In the wake, Bern adopted the principle of information exchange upon request (set by the OECD) and signed several tax treaties of reciprocal administrative assistance, including with France. These treaties have taken effect since January 1, 2011. The Confederation also endorsed the decision in July 2012 by the OECD, to conduct grouped requests that no longer require more explicit identification of the customer and the bank to secure strategic information on certain accounts.
Except that these good intentions do not yet yield the desired result. To the chagrin of Bercy, requests for administrative assistance too often face resistance from Swiss tax authorities, who invoke local law, which requires the notification of a person in case of a tax audit.
Today, while the fight against tax evasion is gaining steam – driven by the United States and the European Union – Switzerland seeks to play good student. As special guest to the G20, the country was prepared to accept the automatic exchange of information, which would seal the death warrant of banking secrecy for accounts of foreign residents located in Switzerland.
A Global Standard
The game is complicated for Swiss authorities: how to deny Europeans what it has been granting Americans? Bern has signed an agreement in February with the Americans. This agreement should take effect in 2014. The Helvetian authorities say they are ready to negotiate the application of the Savings Directive with the EU.

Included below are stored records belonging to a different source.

Definition scan_self (project_root : string) : M Env SelfScan :=
  log_info ;;
  python_scan <- scan_repository project_root None (Some "p/python") ;;
  let iac_path := path_join project_root "infrastructure" in
  e <- get ;;
  iac_scan <-
    (if iac_path_exists iac_path e then
       r <- scan_iac_directory iac_path true true true ;;
       ret (sr_findings r)
     else ret []) ;;
  let all_findings := (sr_findings python_scan ++ iac_scan)%list in
  let severity_breakdown :=
    fold_left (fun acc finding => add_count acc (severity finding) 1)
      all_findings empty_breakdown in
  log_audit ;;
  ret {| self_status := "success";
         self_findings := all_findings;
         self_finding_count := length all_findings;
         self_severity_breakdown := severity_breakdown;
         python_findings := length (sr_findings python_scan);
         iac_findings := length iac_scan |}.

End Semgrep.

(** [severity_order.get(s, 1)] *)
Definition severity_level (s : string) : nat :=
  dict_get_default [("ERROR", 3); ("WARNING", 2); ("INFO", 1)] s 1.

(** The condition of the comprehension of [filter_findings_by_severity]:
    it raises on a severity that is not a string. *)
Definition at_least (min_level : nat) (f : dict pyval) : res bool :=
  and_then (py_upper (dict_get_default f "severity" (VStr "INFO")))
    (fun s => Ok (min_level <=? severity_level s)).

Fixpoint keep_if {A} (p : A -> res bool) (xs : list A) : res (list A) :=
  match xs with
  | [] => Ok []
  | x :: xs' =>
      and_then (p x) (fun keep =>
      and_then (keep_if p xs') (fun rest =>
      Ok (if keep then x :: rest else rest)))
  end.

Definition filter_findings_by_severity (findings : list (dict pyval))
    (min_severity : string) : res (list (dict pyval)) :=
  let min_level := severity_level (upper min_severity) in
  keep_if (at_least min_level) findings.

Definition get_high_risk_findings (scan_results : ScanReport)
    : res (list (dict pyval)) :=
  filter_findings_by_severity (map finding_dict (sr_findings scan_results))
    "ERROR".

(** The sum of the counts of a breakdown. *)
Definition total (breakdown : dict nat) : nat := list_sum (map snd breakdown).

(** The number of findings of one severity. *)
Definition count_severity (s : string) (findings : list Finding) : nat :=
  length (filter (fun f => String.eqb (severity f) s) findings).

(** The breakdown counts the findings: each severity once, with the
    number of findings that have it, the three standard ones always. *)
Definition tallies (breakdown : dict nat) (findings : list Finding) : Prop :=
  NoDup (dict_keys breakdown) /\
  (forall s, dict_get_default breakdown s 0 = count_severity s findings) /\
  total breakdown = length findings /\
  (forall s, In s ["ERROR"; "WARNING"; "INFO"] ->
     In s (dict_keys breakdown)).

(** A report is either a success, with its findings counted, or a
    failure, with an error text and no findings. *)
Definition consistent (r : ScanReport) : Prop :=
  (sr_status r = "success" /\
   sr_finding_count r = Some (length (sr_findings r)) /\
   exists breakdown,
     sr_severity_breakdown r = Some breakdown /\
     tallies breakdown (sr_findings r)) \/
  (sr_status r <> "success" /\
   sr_findings r = [] /\
   sr_severity_breakdown r = None /\
   sr_error r <> None).

End Semgrep.

(** ** The configuration *)

Module Config.

Record AWSConfig : Type := {
  region : string;
  account_id : string;
  bedrock_api_key : string
}.

(** The key may come out of the secret store, where it is whatever the
    secret holds. *)
Record SystemInitiativeConfig : Type := {
  api_url : string;
  api_key : pyval;
  workspace_id : option string
}.

Record VantaConfig : Type := {
  client_id : string;
  client_secret : string;
  vanta_api_url : string;
  oauth_token_url : string
}.

Record ChaosSecConfig : Type := {
  aws : AWSConfig;
  system_initiative : SystemInitiativeConfig;
  vanta : VantaConfig;
  safety_mode : bool;
  log_level : string
}.

Definition ValueError (text : string) : exn :=
  mk_exn (OtherError "ValueError") text.

(** [not s] for a string *)
Definition is_empty (s : string) : bool := String.eqb s EmptyString.

Section Config.
(** The process environment and the call to the secret store. *)
Variable environ : dict string.
Variable load_secret_from_secrets_manager : string -> string -> res pyval.

(** [os.getenv(name, default)] *)
Definition getenv (name default : string) : string :=
  dict_get_default environ name default.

But not at any price. Bern wants to impose conditions to its surrender. Switzerland is ready to move forward if there is a global standard, under the auspices of the OECD, and if this standard is applied by all countries, especially by the major international financial centers such as London, New York, Dubai, Singapore and offshore Anglo-Saxon centers. In exchange, the financial sector also demands greater access to the European market.